Top of Source material

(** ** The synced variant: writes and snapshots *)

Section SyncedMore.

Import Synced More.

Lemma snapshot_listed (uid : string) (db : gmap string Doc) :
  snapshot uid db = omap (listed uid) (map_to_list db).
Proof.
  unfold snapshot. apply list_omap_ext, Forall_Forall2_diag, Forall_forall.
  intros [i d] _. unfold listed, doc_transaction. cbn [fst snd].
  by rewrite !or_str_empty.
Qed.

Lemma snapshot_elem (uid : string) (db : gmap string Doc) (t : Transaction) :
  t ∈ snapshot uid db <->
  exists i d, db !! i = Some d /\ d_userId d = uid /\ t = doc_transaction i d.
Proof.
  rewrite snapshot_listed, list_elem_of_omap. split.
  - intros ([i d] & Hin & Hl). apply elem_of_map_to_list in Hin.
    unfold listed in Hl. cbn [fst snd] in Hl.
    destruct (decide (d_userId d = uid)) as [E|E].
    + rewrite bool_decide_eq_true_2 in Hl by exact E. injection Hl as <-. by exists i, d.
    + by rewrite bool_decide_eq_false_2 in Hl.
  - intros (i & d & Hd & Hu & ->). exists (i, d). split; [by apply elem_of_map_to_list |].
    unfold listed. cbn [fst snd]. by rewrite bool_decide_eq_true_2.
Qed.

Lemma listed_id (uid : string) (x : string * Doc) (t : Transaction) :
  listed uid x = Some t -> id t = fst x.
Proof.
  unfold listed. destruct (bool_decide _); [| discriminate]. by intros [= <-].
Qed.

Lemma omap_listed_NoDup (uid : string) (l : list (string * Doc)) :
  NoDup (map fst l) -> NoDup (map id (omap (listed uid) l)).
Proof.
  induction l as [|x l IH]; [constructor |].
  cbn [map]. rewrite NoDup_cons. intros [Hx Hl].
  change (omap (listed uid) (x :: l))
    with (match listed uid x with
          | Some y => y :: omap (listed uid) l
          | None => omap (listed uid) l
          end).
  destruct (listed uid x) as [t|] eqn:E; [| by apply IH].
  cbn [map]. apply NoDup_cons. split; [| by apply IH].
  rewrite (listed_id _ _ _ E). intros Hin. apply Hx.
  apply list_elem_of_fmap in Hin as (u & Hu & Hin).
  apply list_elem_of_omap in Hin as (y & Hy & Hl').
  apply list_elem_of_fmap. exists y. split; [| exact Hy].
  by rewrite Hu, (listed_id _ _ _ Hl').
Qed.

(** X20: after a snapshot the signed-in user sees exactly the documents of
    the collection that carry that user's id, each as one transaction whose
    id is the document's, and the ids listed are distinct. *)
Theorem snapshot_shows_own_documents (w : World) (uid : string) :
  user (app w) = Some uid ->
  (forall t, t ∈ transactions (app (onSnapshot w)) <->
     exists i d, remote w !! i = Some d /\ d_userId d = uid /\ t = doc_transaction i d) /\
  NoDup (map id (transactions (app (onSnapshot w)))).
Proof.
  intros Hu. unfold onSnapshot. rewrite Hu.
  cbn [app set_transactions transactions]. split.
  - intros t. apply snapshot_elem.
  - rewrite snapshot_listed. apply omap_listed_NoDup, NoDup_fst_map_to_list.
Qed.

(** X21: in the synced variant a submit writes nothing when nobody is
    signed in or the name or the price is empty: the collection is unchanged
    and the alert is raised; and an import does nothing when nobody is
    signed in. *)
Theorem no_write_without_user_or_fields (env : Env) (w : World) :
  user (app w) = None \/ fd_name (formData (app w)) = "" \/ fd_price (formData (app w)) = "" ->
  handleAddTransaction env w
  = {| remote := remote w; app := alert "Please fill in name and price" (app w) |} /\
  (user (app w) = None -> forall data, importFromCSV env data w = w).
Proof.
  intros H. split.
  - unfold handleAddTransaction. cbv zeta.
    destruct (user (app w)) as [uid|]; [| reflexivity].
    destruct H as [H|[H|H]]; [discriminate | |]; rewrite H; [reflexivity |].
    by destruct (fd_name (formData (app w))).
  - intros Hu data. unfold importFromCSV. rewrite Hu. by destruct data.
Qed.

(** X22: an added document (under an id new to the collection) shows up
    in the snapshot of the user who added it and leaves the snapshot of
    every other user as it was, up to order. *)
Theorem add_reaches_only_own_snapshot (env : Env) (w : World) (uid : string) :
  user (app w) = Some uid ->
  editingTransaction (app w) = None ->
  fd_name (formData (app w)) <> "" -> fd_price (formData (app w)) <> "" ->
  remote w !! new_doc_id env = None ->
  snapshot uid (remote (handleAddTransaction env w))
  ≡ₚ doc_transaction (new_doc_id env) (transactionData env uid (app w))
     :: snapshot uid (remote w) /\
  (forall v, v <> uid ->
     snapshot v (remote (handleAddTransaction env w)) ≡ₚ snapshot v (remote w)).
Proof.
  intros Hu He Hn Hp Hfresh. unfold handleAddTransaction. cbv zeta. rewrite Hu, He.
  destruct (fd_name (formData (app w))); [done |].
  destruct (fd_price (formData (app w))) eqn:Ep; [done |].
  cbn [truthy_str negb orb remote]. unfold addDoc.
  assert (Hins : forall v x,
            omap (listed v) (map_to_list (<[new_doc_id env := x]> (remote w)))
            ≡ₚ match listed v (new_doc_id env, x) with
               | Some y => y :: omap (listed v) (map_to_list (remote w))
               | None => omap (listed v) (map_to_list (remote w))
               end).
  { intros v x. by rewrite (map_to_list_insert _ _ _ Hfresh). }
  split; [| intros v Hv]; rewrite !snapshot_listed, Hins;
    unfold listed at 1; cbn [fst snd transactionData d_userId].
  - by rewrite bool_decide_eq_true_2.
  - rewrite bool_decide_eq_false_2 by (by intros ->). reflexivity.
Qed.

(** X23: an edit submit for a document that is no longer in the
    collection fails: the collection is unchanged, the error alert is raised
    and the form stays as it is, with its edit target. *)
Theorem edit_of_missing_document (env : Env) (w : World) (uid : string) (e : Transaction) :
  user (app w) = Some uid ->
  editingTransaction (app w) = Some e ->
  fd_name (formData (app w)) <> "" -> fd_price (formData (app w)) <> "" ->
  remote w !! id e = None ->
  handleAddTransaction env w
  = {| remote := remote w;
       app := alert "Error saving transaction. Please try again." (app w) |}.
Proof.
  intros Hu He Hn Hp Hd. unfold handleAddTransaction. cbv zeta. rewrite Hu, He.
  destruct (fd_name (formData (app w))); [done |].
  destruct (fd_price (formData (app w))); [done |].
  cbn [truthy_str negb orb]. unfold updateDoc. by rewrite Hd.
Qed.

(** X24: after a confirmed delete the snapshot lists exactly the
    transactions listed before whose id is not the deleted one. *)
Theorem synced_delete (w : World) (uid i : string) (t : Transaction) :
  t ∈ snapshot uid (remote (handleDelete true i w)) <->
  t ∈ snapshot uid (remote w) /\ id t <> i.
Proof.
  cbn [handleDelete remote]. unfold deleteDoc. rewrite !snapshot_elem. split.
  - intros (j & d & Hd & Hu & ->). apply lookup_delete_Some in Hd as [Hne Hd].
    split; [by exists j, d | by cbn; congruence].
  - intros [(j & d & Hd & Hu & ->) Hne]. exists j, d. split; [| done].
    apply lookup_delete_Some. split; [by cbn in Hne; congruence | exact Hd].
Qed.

Bottom of Source material

## Required work
Where the string "done" appears in a line of the entries above, return that line.

## Response area
  destruct (fd_name (formData (app w))); [done |].
  destruct (fd_price (formData (app w))) eqn:Ep; [done |].
  destruct (fd_name (formData (app w))); [done |].
  destruct (fd_price (formData (app w))); [done |].
  - intros [(j & d & Hd & Hu & ->) Hne]. exists j, d. split; [| done].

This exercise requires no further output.